GIVEN ENTRIES:
_ _ _ _ _
(** What the default policy lets run without asking: exactly the commands
    whose program is git with argv [status], [diff --no-ext-diff] or
    [diff --no-ext-diff --] and pathspecs that are not empty, not URLs and
    stay in the workspace, and [rg --version].  Nothing else, and no MCP
    action. *)
Lemma default_policy_allows_exactly action :
  pd_effect (defaultPermissionPolicy action) = allow_effect <->
  exists command, action = CommandAction command /\
    allowed_shape (normalizeProgramName (ca_logicalExecutable command)) (ca_argv command).
Proof.
  split.
  - destruct action as [command|]; simpl; [|done].
    destruct (evaluateHardDeny command) as [d|] eqn:Ed; [by rewrite (hard_deny_effect _ _ Ed)|].
    apply hard_deny_none in Ed. destruct Ed as [_ En Ee _ _ _ _].
    destruct (evaluateExplicitAllow command) as [d|] eqn:Ea;
      [|unfold evaluateDefaultAskOrUnknown; by destruct (isRegisteredExecutable _)].
    intros _. exists command. split; [done|]. unfold evaluateExplicitAllow in Ea.
    destruct ((_ === js "git") && (_ === [js "status"])) eqn:E1.
    { apply andb_true_iff in E1 as [->%bool_decide_eq_true_1 ->%bool_decide_eq_true_1]. constructor. }
    destruct ((_ === js "git") && isSafeGitDiffShape _) eqn:E2.
    { apply andb_true_iff in E2 as [->%bool_decide_eq_true_1 [E2|(p & ps & E2 & Hne)]%safe_diff_spec];
        rewrite E2; [constructor|]. constructor. rewrite E2 in En, Ee.
      apply list.Forall_forall. intros a Ha. rewrite list.Forall_forall in Hne.
      split; [by apply Hne|]. split; [apply En|apply Ee]; rewrite !elem_of_cons in *; tauto. }
    destruct ((_ === js "rg") && _) eqn:E3; [|done].
    apply andb_true_iff in E3 as [->%bool_decide_eq_true_1 ->%bool_decide_eq_true_1]. constructor.
  - intros (command & -> & Hs). simpl.
    rewrite (proj2 (hard_deny_none command)) by (by apply allowed_not_denied).
    unfold evaluateExplicitAllow. destruct Hs as [| |p ps Hf|]; try (vm_compute; reflexivity).
    rewrite (proj2 (safe_diff_spec _)); [by vm_compute|]. right. exists p, ps. split; [done|].
    eapply list.Forall_impl; [exact Hf|]. by intros a [? _].
Qed.

(** ** What is not denied *)

Lemma candidate_inside argument candidate base :
  isExternalPathArgument argument = false -> candidate ∈ argumentCandidates argument ->
  candidate <> [] -> startsWith candidate (js "-") = false ->
  exists rest, resolveFrom base (replaceUnit backslash slash candidate) = base ++ rest.
Proof.
  intros H Hin Hne Hd. unfold isExternalPathArgument in H. rewrite existsb_false in H.
  specialize (H _ Hin). cbv zeta in H.
  rewrite bool_decide_eq_false_2, Hd in H by done. simpl in H.
  destruct (startsWith (replaceUnit _ _ candidate) [slash]) eqn:E; [done|]. simpl in H.
  destruct (hasDriveLetter _); [done|]. destruct (win32IsAbsolute _); [done|].
  destruct (posixIsAbsolute candidate); [done|]. by apply not_climbing_inside.
Qed.

Lemma default_deny_local action context :
  pd_effect (defaultPermissionPolicy (CommandAction action)) = deny_effect ->
  localFreeOnlyPermissionPolicy (CommandAction action) context = defaultPermissionPolicy (CommandAction action).
Proof.
  simpl. destruct (evaluateHardDeny action) as [d|] eqn:Ed; [done|]. intros H. exfalso. revert H.
  apply hard_deny_none in Ed. destruct Ed as [_ _ _ Er _ _ _]. apply has_spec in Er.
  unfold evaluateExplicitAllow, evaluateDefaultAskOrUnknown, isRegisteredExecutable. rewrite Er.
  repeat case_match; simplify_eq/=; discriminate.
Qed.

Lemma not_denied action context :
  pd_effect (defaultPermissionPolicy (CommandAction action)) <> deny_effect \/
  pd_effect (localFreeOnlyPermissionPolicy (CommandAction action) context) <> deny_effect ->
  not_hard_denied action.
Proof.
  intros H. apply hard_deny_none. destruct (evaluateHardDeny action) as [d|] eqn:Ed; [|done].
  apply hard_deny_effect in Ed as E. exfalso. simpl in H. rewrite Ed in H. by destruct H.
Qed.

(** A command that either policy does not deny keeps inside the workspace
    lexically: its program is a registered one written without a path, no
    argument (nor what follows its first [=]) is a URL, and every one of them
    that is not an option, with backslashes read as slashes, resolves under
    the directory it is resolved from, whatever that directory is. *)
Theorem permitted_arguments_stay_inside command context :
  pd_effect (defaultPermissionPolicy (CommandAction command)) <> deny_effect \/
  pd_effect (localFreeOnlyPermissionPolicy (CommandAction command) context) <> deny_effect ->
  normalizeProgramName (ca_logicalExecutable command) ∈ REGISTERED_EXECUTABLES /\
  hasExecutablePathSyntax (ca_logicalExecutable command) = false /\
  forall argument candidate, argument ∈ ca_argv command -> candidate ∈ argumentCandidates argument ->
    isNetworkValue argument = false /\
    (candidate <> [] -> startsWith candidate (js "-") = false ->
     forall base, exists rest, resolveFrom base (replaceUnit backslash slash candidate) = base ++ rest).
Proof.
  intros H. apply not_denied in H as [Hp Hn He Hr _ _ _]. split; [done|]. split; [done|].
  intros argument candidate Ha Hc. split; [by apply Hn|]. intros. eapply candidate_inside; eauto.
Qed.

(** The local-free policy only narrows: it never lets anything run without
    asking; what the default policy denies it denies by the same rule; and it
    asks only for a command that runs in the Docker sandbox or is a fixture
    command whose digest is in the trusted review set, for an MCP start whose
    digest is reviewed or frozen, or for a primitive of a server that is
    reviewed or was started. *)
Theorem local_free_asks_only_reviewed action context :
  pd_effect (localFreeOnlyPermissionPolicy action context) <> allow_effect /\
  match action with
  | CommandAction command =>
      (pd_effect (defaultPermissionPolicy action) = deny_effect ->
       localFreeOnlyPermissionPolicy action context = defaultPermissionPolicy action) /\
      (pd_effect (localFreeOnlyPermissionPolicy action context) = ask_effect <->
       not_hard_denied command /\
       (ca_dockerEnvironment command = true \/
        isPhase6ReviewedFixtureShape command = true /\
        ca_actionSha256 command ∈ pc_reviewedLocalActionSha256 context))
  | McpAction (McpServerStart start) =>
      let digest := msa_actionSha256 start in
      pd_effect (localFreeOnlyPermissionPolicy action context) = ask_effect <->
      digest ∈ pc_reviewedOfflineMcpActionSha256 context \/ digest ∈ pc_frozenCapabilityMcpActionSha256 context
  | McpAction (McpToolCall {| mta_serverId := serverId |} | McpResourceRead {| mra_serverId := serverId |} |
               McpPromptGet {| mpa_serverId := serverId |}) =>
      pd_effect (localFreeOnlyPermissionPolicy action context) = ask_effect <->
      serverId ∈ pc_reviewedOfflineMcpServerIds context \/ serverId ∈ pc_startedMcpServerIds context
  end.
Proof.
  destruct action as [command|[start|[]|[]|[]]].
  - assert (Hd : forall d, evaluateHardDeny command = Some d -> pd_effect d = deny_effect)
      by (intros; by eapply hard_deny_effect).
    split; [|split; [apply default_deny_local|]]; simpl;
      rewrite <-?hard_deny_none; destruct (evaluateHardDeny command) as [d|].
    + by rewrite (Hd d eq_refl).
    + repeat case_match; done.
    + rewrite (Hd d eq_refl). intuition discriminate.
    + rewrite <-has_spec. destruct (ca_dockerEnvironment command); simpl; [tauto|].
      destruct (isPhase6ReviewedFixtureShape command); simpl; [|intuition discriminate].
      destruct (has _ _); simpl; intuition discriminate.
  - simpl. rewrite <-!has_spec. destruct (has _ (msa_actionSha256 start)), (has _ (msa_actionSha256 start)); simpl;
      intuition discriminate.
  - simpl. unfold evaluateReviewedServer. rewrite <-!has_spec.
    destruct (has _ mta_serverId), (has _ mta_serverId); simpl; intuition discriminate.
  - simpl. unfold evaluateReviewedServer. rewrite <-!has_spec.
    destruct (has _ mra_serverId), (has _ mra_serverId); simpl; intuition discriminate.
  - simpl. unfold evaluateReviewedServer. rewrite <-!has_spec.
    destruct (has _ mpa_serverId), (has _ mpa_serverId); simpl; intuition discriminate.
Qed.
Lemma parseFiles_spec fuel lines files added removed out a r :
  parseFiles fuel lines files added removed = Ok (out, a, r) ->
  Forall file_ok files -> added = sumLines fp_addedLines files -> removed = sumLines fp_removedLines files ->
  Z.of_nat (length files) <= MAX_PATCH_FILES -> added + removed <= MAX_PATCH_CHANGED_LINES ->
  Forall file_ok out /\ a = sumLines fp_addedLines out /\ r = sumLines fp_removedLines out /\
  Z.of_nat (length out) <= MAX_PATCH_FILES /\ a + r <= MAX_PATCH_CHANGED_LINES /\
  concat (fp_diff <$> out) = concat (fp_diff <$> files) ++ unlines lines.
Proof.
  revert lines files added removed.
  induction fuel as [|fuel IH]; intros lines files added removed H Hf Ha Hr Hn Hc;
    (destruct lines as [|line lines];
      [injection H as <- <- <-; by rewrite app_nil_r; split_and!|]); [done|].
  cbn [parseFiles] in H. step H as [f rest] Hp. step H as [] Hlim. step H as [] Hlim2.
  apply limitIf_ok, Z.ltb_ge in Hlim, Hlim2. apply parseFile_spec in Hp as (Hok & used & _ & Eu & Ed); [|done].
  apply IH in H as (? & ? & ? & ? & ? & E); [| |rewrite sumLines_snoc; lia|rewrite sumLines_snoc; lia|done|done].
  - split_and!; try done. rewrite E, fmap_app, concat_app, Eu, unlines_app. simpl. by rewrite Ed, app_nil_r, app_assoc.
  - apply Forall_app. by split; [|constructor].
Qed.

(** ** The parser returns *)

Definition returnsOrRefuses {A} (r : result PatchError A) : Prop := r <> Err OutOfFuel.

Lemma bind_refuses {A B} (m : result PatchError A) (f : A -> result PatchError B) :
  returnsOrRefuses m -> (forall a, m = Ok a -> returnsOrRefuses (f a)) -> returnsOrRefuses (m ≫= f).
Proof. unfold returnsOrRefuses. destruct m; unfold mbind; simpl; naive_solver. Qed.

Lemma invalidIf_refuses b code : returnsOrRefuses (invalidIf b code).
Proof. by destruct b. Qed.
Lemma limitIf_refuses b code : returnsOrRefuses (limitIf b code).
Proof. by destruct b. Qed.

Create HintDb patch_returns.
#[export] Hint Resolve invalidIf_refuses limitIf_refuses : patch_returns.

Ltac refuses :=
  repeat first
    [ apply bind_refuses; [solve [auto with patch_returns]|intros ? ?]
    | match goal with
      | |- returnsOrRefuses (match ?x with _ => _ end) => destruct x
      | |- returnsOrRefuses (if ?x then _ else _) => destruct x
      end
    | discriminate
    | solve [auto with patch_returns] ].

Lemma hunkBody_refuses oc nc lines acc o n : returnsOrRefuses (hunkBody oc nc lines acc o n).
Proof.
  revert acc o n. induction lines as [|line lines IH]; intros acc o n; [done|].
  cbn [hunkBody]. refuses; apply IH.
Qed.
#[export] Hint Resolve hunkBody_refuses : patch_returns.

Lemma parseHunk_refuses lines : returnsOrRefuses (parseHunk lines).
Proof. unfold parseHunk, invalid. refuses. Qed.

Lemma rejectUnsupportedMetadata_refuses line : returnsOrRefuses (rejectUnsupportedMetadata line).
Proof. apply invalidIf_refuses. Qed.
#[export] Hint Resolve parseHunk_refuses rejectUnsupportedMetadata_refuses : patch_returns.

Lemma skipMetadata_refuses lines : returnsOrRefuses (skipMetadata lines).
Proof. induction lines as [|l lines IH]; [done|]. cbn [skipMetadata]. refuses. Qed.

Lemma parseHunks_refuses fuel lines : (length lines <= fuel)%nat -> returnsOrRefuses (parseHunks fuel lines).
Proof.
  revert lines. induction fuel as [|fuel IH]; intros [|line lines] Hl; simpl in Hl; try done; [lia|].
  cbn [parseHunks]. destruct (startsWith _ _); [done|]. apply bind_refuses; [auto with patch_returns|intros _ _].
  apply bind_refuses; [auto with patch_returns|]. intros [h rest] Hh.
  apply parseHunk_spec in Hh as (_ & u & used & E). apply bind_refuses; [|by intros []].
  apply IH. apply (f_equal length) in E. rewrite !length_cons, length_app in E. lia.
Qed.
(* ===== verification/SchedulerFacts.v ===== *)
(** * Facts about the deterministic scheduler

    What the projection of a log says of the state it was made from, the
    search for the nodes that keep a node from running, and why a graph in
    which nothing is ready has such nodes. *)

From S2P Require Import Prelude JsString CanonicalJson Domain Events TaskState TaskGraphSchema TaskGraphTopology TaskGraph TaskExecution TaskExecutionFacts TaskExecutionProperties Scheduler.
From stdpp Require Import sorting.
#[local] Open Scope Z_scope.

(** ** The nodes of a state *)

Section Nodes.
Context (target : GraphRef) (content : TaskGraphRevisionContent) (log : list DecodedStoredEvent) (st : ExecState).
Context (Hrun : runExec target content log = Ok st).
Context (Hids : NoDup (tn_nodeId <$> tg_nodes content)).

Lemma same_spec a b :
  a ∈ tg_nodes content -> b ∈ tg_nodes content -> tn_nodeId a = tn_nodeId b -> a = b.
Proof.
  intros Ha Hb E. apply list_elem_of_lookup in Ha as [i Hi], Hb as [j Hj].
  assert (i = j) as ->; [|congruence].
  eapply (NoDup_lookup _ _ _ (tn_nodeId a) Hids); rewrite list_lookup_fmap; [by rewrite Hi|by rewrite Hj, E].
Qed.

Lemma node_spec id n :
  xs_nodes st !! id = Some n -> jm_get id (depsOf (tg_nodes content)) = Some (mn_node n).
Proof.
  intros Hn. destruct (runExec_key _ _ _ _ _ _ Hrun Hn) as [Hk Hin].
  destruct (depsOf_elem _ _ Hin) as [m Hm]. rewrite Hk in Hm.
  destruct (depsOf_Some _ _ _ Hm) as [Hm1 Hm2]. rewrite Hm. f_equal. apply same_spec; congruence.
Qed.

Lemma node_dependsOn id n d :
  xs_nodes st !! id = Some n -> d ∈ tn_dependsOn (mn_node n) -> dependsOn (depsOf (tg_nodes content)) id d.
Proof. intros Hn Hd. exists (mn_node n). split; [by apply node_spec|done]. Qed.

Lemma dependsOn_node id d :
  dependsOn (depsOf (tg_nodes content)) id d ->
  exists n, xs_nodes st !! id = Some n /\ d ∈ tn_dependsOn (mn_node n).
Proof.
  intros (spec & Hs & Hd). destruct (depsOf_Some _ _ _ Hs) as [Hin <-].
  destruct (runExec_nodes _ _ _ _ spec Hrun Hin) as [n Hn]. exists n. split; [done|].
  apply node_spec in Hn. rewrite Hn in Hs. by injection Hs as <-.
Qed.
End Nodes.

(** ** The nodes of a projection *)

(** [nodes] lists the nodes of the state, each under its id. *)
Definition lists_nodes (content : TaskGraphRevisionContent) (st : ExecState) (nodes : list (string * MutableNode))
  : Prop :=
  (forall id n, (id, n) ∈ nodes -> xs_nodes st !! id = Some n) /\
  (forall id n, xs_nodes st !! id = Some n -> (id, n) ∈ nodes).

Lemma lists_nodesInOrder target content log st st' :
  runExec target content log = Ok st ->
  (forall id, mn_node <$> xs_nodes st' !! id = mn_node <$> xs_nodes st !! id) ->
  lists_nodes content st' (nodesInOrder content st').
Proof.
  intros Hrun Hs. split.
  - intros id n (spec & _ & Hn)%list_elem_of_omap. destruct (xs_nodes st' !! tn_nodeId spec) eqn:E; [|done].
    by injection Hn as <- <-.
  - intros id n Hn. specialize (Hs id). rewrite Hn in Hs. destruct (xs_nodes st !! id) as [m|] eqn:Hm; [|done].
    destruct (runExec_key _ _ _ _ _ _ Hrun Hm) as [Hk Hin]. apply list_elem_of_omap. exists (mn_node m).
    split; [done|]. by rewrite Hk, Hn.
Qed.
Lemma parseNumber_length s t k : parseNumber s = Some (t, k) -> (length k < length s)%nat.
Proof.
  unfold parseNumber. destruct s as [|u r]; [done|]. destruct (u =? 0x2d); [|apply parseUnsigned_length].
  intros H. apply bind_Some in H as ([t' k'] & H & ?). simplify_eq. apply parseUnsigned_length in H. simpl. lia.
Qed.

Lemma startsWith_drop s t : startsWith s t = true -> t <> [] -> (length (drop (length t) s) < length s)%nat.
Proof.
  intros (r & ->)%startsWith_spec Ht. rewrite drop_app_length, length_app. destruct t; simpl in *; [done|lia].
Qed.

Lemma parseLiteral_length s v k : parseLiteral literals s = Some (v, k) -> (length k < length s)%nat.
Proof.
  cbn [parseLiteral literals]. repeat (case_match; [intros; simplify_eq; by apply startsWith_drop|]). done.
Qed.

(** A value, an element or a member consumes text. *)
Lemma parse_length fuel :
  (forall s v k, parseValue fuel s = Ok (v, k) -> (length k < length s)%nat) /\
  (forall s l v k, parseElements fuel s l = Ok (v, k) -> (length k < length s)%nat) /\
  (forall s l v k, parseMembers fuel s l = Ok (v, k) -> (length k < length s)%nat).
Proof.
  induction fuel as [|fuel (IHv & IHe & IHm)]; [done|]. split_and!.
  - intros s v k H. cbn [parseValue] in H. pose proof (skipSpace_length s) as Hs.
    destruct (skipSpace s) as [|u r]; [done|]. simpl in Hs. pose proof (skipSpace_length r) as Hr.
    destruct (u =? 0x22).
    { apply bind_ok in H as ([t k'] & H%syntax_ok & ?). simplify_eq. apply (parseString_length _ _ _ _ (le_n _)) in H. lia. }
    destruct (u =? 0x5b).
    { destruct (skipSpace r) as [|w k']; [done|]. simpl in Hr.
      destruct (w =? 0x5d); [simplify_eq; lia|apply IHe in H; lia]. }
    destruct (u =? 0x7b).
    { destruct (skipSpace r) as [|w k']; [done|]. simpl in Hr.
      destruct (w =? 0x7d); [simplify_eq; lia|apply IHm in H; lia]. }
    destruct (_ || _).
    { apply bind_ok in H as ([t k'] & H%syntax_ok & ?). simplify_eq. apply parseNumber_length in H. simpl in H. lia. }
    apply syntax_ok, parseLiteral_length in H. simpl in H. lia.
  - intros s l v k H. cbn [parseElements] in H. apply bind_ok in H as ([w k1] & Hw%IHv & H).
    pose proof (skipSpace_length k1) as Hs. destruct (skipSpace k1) as [|u r]; [done|]. simpl in Hs.
    destruct (u =? comma); [apply IHe in H; lia|]. destruct (u =? 0x5d); [simplify_eq; lia|done].
  - intros s l v k H. cbn [parseMembers] in H. pose proof (skipSpace_length s) as Hs.
    destruct (skipSpace s) as [|q r]; [done|]. simpl in Hs. destruct (q =? 0x22); [|done].
    apply bind_ok in H as ([key k1] & Hk%syntax_ok & H). apply (parseString_length _ _ _ _ (le_n _)) in Hk.
    pose proof (skipSpace_length k1) as Hs1. destruct (skipSpace k1) as [|c k2]; [done|]. simpl in Hs1.
    destruct (c =? colon); [|done]. apply bind_ok in H as ([w k3] & Hw%IHv & H).
    pose proof (skipSpace_length k3) as Hs3. destruct (skipSpace k3) as [|u k4]; [done|]. simpl in Hs3.
    destruct (u =? comma); [apply IHm in H; lia|]. destruct (u =? 0x7d); [simplify_eq; lia|done].
Qed.

Lemma bind_fuel {A B} (r : result json_error A) (f : A -> result json_error B) :
  r <> Err OutOfFuel -> (forall a, r = Ok a -> f a <> Err OutOfFuel) -> r ≫= f <> Err OutOfFuel.
Proof. intros H Hf. destruct r as [a|[]]; simpl; [by apply Hf|done|done]. Qed.

(** A level of nesting costs two units of fuel and at least one of text. *)
Lemma parse_fuel fuel :
  (forall s, (2 * length s < fuel)%nat -> parseValue fuel s <> Err OutOfFuel) /\
  (forall s l, (2 * length s + 1 < fuel)%nat -> parseElements fuel s l <> Err OutOfFuel) /\
  (forall s l, (2 * length s + 1 < fuel)%nat -> parseMembers fuel s l <> Err OutOfFuel).
Proof.
  induction fuel as [|fuel (IHv & IHe & IHm)]; [split_and!; intros; lia|]. split_and!.
  - intros s Hf. cbn [parseValue]. pose proof (skipSpace_length s) as Hs.
    destruct (skipSpace s) as [|u r]; [done|]. simpl in Hs.
    destruct (u =? 0x22); [apply bind_fuel; [apply syntax_fuel|by intros []]|].
    destruct (u =? 0x5b).
    { destruct (skipSpace r) as [|w k']; [done|]. destruct (w =? 0x5d); [done|apply IHe; lia]. }
    destruct (u =? 0x7b).
    { destruct (skipSpace r) as [|w k']; [done|]. destruct (w =? 0x7d); [done|apply IHm; lia]. }
    destruct (_ || _); [apply bind_fuel; [apply syntax_fuel|by intros []]|apply syntax_fuel].
  - intros s l Hf. cbn [parseElements]. apply bind_fuel; [apply IHv; lia|]. intros [w k1] Hw.
    apply parse_length in Hw. pose proof (skipSpace_length k1) as Hs.
    destruct (skipSpace k1) as [|u r]; [done|]. simpl in Hs.
    destruct (u =? comma); [apply IHe; lia|by destruct (u =? 0x5d)].
  - intros s l Hf. cbn [parseMembers]. pose proof (skipSpace_length s) as Hs.
    destruct (skipSpace s) as [|q r]; [done|]. simpl in Hs. destruct (q =? 0x22); [|done].
    apply bind_fuel; [apply syntax_fuel|]. intros [key k1] Hk%syntax_ok. apply (parseString_length _ _ _ _ (le_n _)) in Hk.
    pose proof (skipSpace_length k1) as Hs1. destruct (skipSpace k1) as [|c k2]; [done|]. simpl in Hs1.
    destruct (c =? colon); [|done]. apply bind_fuel; [apply IHv; lia|]. intros [w k3] Hw. apply parse_length in Hw.
    pose proof (skipSpace_length k3) as Hs3. destruct (skipSpace k3) as [|u k4]; [done|]. simpl in Hs3.
    destruct (u =? comma); [apply IHm; lia|by destruct (u =? 0x7d)].
Qed.

(** The fuel of [jsonParse] suffices: it gives a value or a syntax error. *)
Theorem jsonParse_answers text : jsonParse text <> Err OutOfFuel.
Proof.
  unfold jsonParse. apply bind_fuel; [apply parse_fuel; lia|]. intros [v k] _. by destruct (skipSpace k).
Qed.

(** ** Canonical texts parse back *)

Lemma hexValue_hexDigit d : 0 <= d < 16 -> hexValue (hexDigit d) = Some d.
Proof.
  intros. unfold hexValue, hexDigit, isDigit.
  destruct (Z.ltb_spec d 10).
  - rewrite (proj2 (andb_true_iff _ _)) by lia. f_equal. lia.
  - rewrite (proj2 (andb_false_iff _ _)) by lia. rewrite (proj2 (andb_true_iff _ _)) by lia. f_equal. lia.
Qed.

Lemma parse_unicodeEscape u t :
  isUnit16 u -> parseString (unicodeEscape u ++ t) = '(s, k) ← parseString t; Some (u :: s, k).
Proof.
  intros Hu. unfold unicodeEscape, isUnit16 in *. cbn [app parseString].
  rewrite !hexValue_hexDigit by (apply Z.mod_pos_bound; lia). cbn.
  replace (4096 * ((u / 4096) mod 16) + 256 * ((u / 256) mod 16) + 16 * ((u / 16) mod 16) + u mod 16)
    with u by (Z.to_euclidean_division_equations; lia).
  done.
Qed.

Lemma parse_quoteUnit u t :
  isUnit16 u -> parseString (quoteUnit u ++ t) = '(s, k) ← parseString t; Some (u :: s, k).
Proof.
  intros Hu. unfold quoteUnit.
  repeat match goal with |- context [u =? ?c] => destruct (Z.eqb_spec u c); [by subst|] end.
  destruct (Z.ltb_spec u 0x20); [by apply parse_unicodeEscape|]. cbn [app parseString].
  rewrite !(proj2 (Z.eqb_neq _ _)) by done. by rewrite (proj2 (Z.ltb_ge _ _)).
Qed.

Lemma parse_raw u t :
  isHighSurrogate u = true \/ isLowSurrogate u = true ->
  parseString (u :: t) = '(s, k) ← parseString t; Some (u :: s, k).
Proof.
  unfold isHighSurrogate, isLowSurrogate. intros Hu. cbn [parseString].
  rewrite !(proj2 (Z.eqb_neq _ _)) by lia. by rewrite (proj2 (Z.ltb_ge _ _)) by lia.
Qed.

Lemma parse_quoteUnits s k :
  Forall isUnit16 s -> parseString (quoteUnits s ++ 0x22 :: k) = Some (s, k).
Proof.
  remember (length s) as n eqn:Hn. revert s Hn.
  induction n as [n IH] using lt_wf_ind. intros s Hn Hs. destruct Hs as [|u r Hu Hr]; [done|].
  assert (IH1 : parseString (quoteUnits r ++ 0x22 :: k) = Some (r, k))
    by (eapply IH; [|reflexivity|done]; simpl in Hn; lia).
  cbn [quoteUnits]. destruct (isHighSurrogate u) eqn:Eu.
  - destruct r as [|v r']; [by rewrite parse_unicodeEscape by done|].
    destruct (isLowSurrogate v) eqn:Ev.
    + rewrite <-!app_comm_cons, !parse_raw by auto. inversion_clear Hr.
      rewrite (IH (length r')); [done|simpl in Hn; lia|done|done].
    + by rewrite <-app_assoc, parse_unicodeEscape, IH1 by done.
  - destruct (isLowSurrogate u).
    + by rewrite <-app_assoc, parse_unicodeEscape, IH1 by done.
    + by rewrite <-app_assoc, parse_quoteUnit, IH1 by done.
Qed.

(** *** Numbers *)

Definition digit (u : Z) : Prop := 0x30 <= u <= 0x39.

Lemma isDigit_true u : digit u -> isDigit u = true.
Proof. unfold digit, isDigit. lia. Qed.

Lemma pretty_N_go_digits n s :
  n <> 0%N -> Forall digit (js s) ->
  exists u r, js (pretty_N_go n s) = u :: r /\ digit u /\ u <> 0x30 /\ Forall digit r.
Proof.
  revert s. induction n as [n IH] using (well_founded_induction N.lt_wf_0). intros s Hn Hs.
  rewrite pretty_N_go_step by lia. set (c := pretty_N_char (n `mod` 10)).
  assert (Hlt : (n `mod` 10 < 10)%N) by by apply N.mod_lt.
  assert (Hc : exists u, js (String c s) = u :: js s /\ digit u /\ ((n `mod` 10)%N <> 0%N -> u <> 0x30)).
  { exists (Z.of_N (Ascii.N_of_ascii c)). split; [done|].
    subst c. clear IH Hs. revert Hlt. generalize (n `mod` 10)%N. intros m Hm.
    assert (Hd : In m [0; 1; 2; 3; 4; 5; 6; 7; 8; 9]%N) by (simpl; lia). unfold digit.
    repeat (destruct Hd as [<-|Hd]; [split; [vm_compute; split; discriminate|intros; try done; vm_compute; discriminate]|]).
    destruct Hd. }
  destruct Hc as (u & Hu & Hdu & Hnz). destruct (decide (n `div` 10 = 0)%N) as [E|Hq].
  - rewrite E, pretty_N_go_0, Hu. exists u, (js s). split_and!; try done. apply Hnz.
    pose proof (N.div_mod n 10 ltac:(done)). lia.
  - apply IH; [apply N.div_lt; lia|done|]. rewrite Hu. by constructor.
Qed.

(** A number token: a sign, then digits without a leading zero. *)
Lemma stringifyNumber_shape n : exists sign u r,
  stringifyNumber n = sign ++ u :: r /\ (sign = [] \/ sign = [0x2d]) /\ digit u /\ Forall digit r /\
  (u = 0x30 -> r = []).
Proof.
  assert (Hp : forall p : positive, exists u r, js (pretty p) = u :: r /\ digit u /\ u <> 0x30 /\ Forall digit r).
  { intros p. unfold pretty, pretty_positive, pretty, pretty_N. simpl. apply pretty_N_go_digits; [done|constructor]. }
  unfold stringifyNumber. destruct n as [|p|p].
  - exists [], 0x30, []. unfold digit. split_and!; auto; lia.
  - destruct (Hp p) as (u & r & E & ? & ? & ?). exists [], u, r. split_and!; auto; try lia; exact E.
  - destruct (Hp p) as (u & r & E & ? & ? & ?). exists [0x2d], u, r. split_and!; auto; [|lia].
    unfold pretty at 1, pretty_Z. rewrite js_app, E. done.
Qed.

Lemma digitRun_app d k : Forall digit d -> delimited k -> digitRun (d ++ k) = (d, k).
Proof.
  intros Hd Hk. induction Hd as [|u d Hu Hd IH]; cbn [app digitRun].
  - destruct k as [|u k]; [done|]. unfold delimited, comma in Hk. cbn [digitRun].
    by replace (isDigit u) with false by (unfold isDigit; lia).
  - by rewrite isDigit_true, IH.
Qed.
_ _ _ _ _
GOAL OF THE EXERCISE:
Write out, unaltered, the lines from the opening of the listing through the line that includes "- destruct action".

THE COMPLETED TASK:
(** What the default policy lets run without asking: exactly the commands
    whose program is git with argv [status], [diff --no-ext-diff] or
    [diff --no-ext-diff --] and pathspecs that are not empty, not URLs and
    stay in the workspace, and [rg --version].  Nothing else, and no MCP
    action. *)
Lemma default_policy_allows_exactly action :
  pd_effect (defaultPermissionPolicy action) = allow_effect <->
  exists command, action = CommandAction command /\
    allowed_shape (normalizeProgramName (ca_logicalExecutable command)) (ca_argv command).
Proof.
  split.
  - destruct action as [command|]; simpl; [|done].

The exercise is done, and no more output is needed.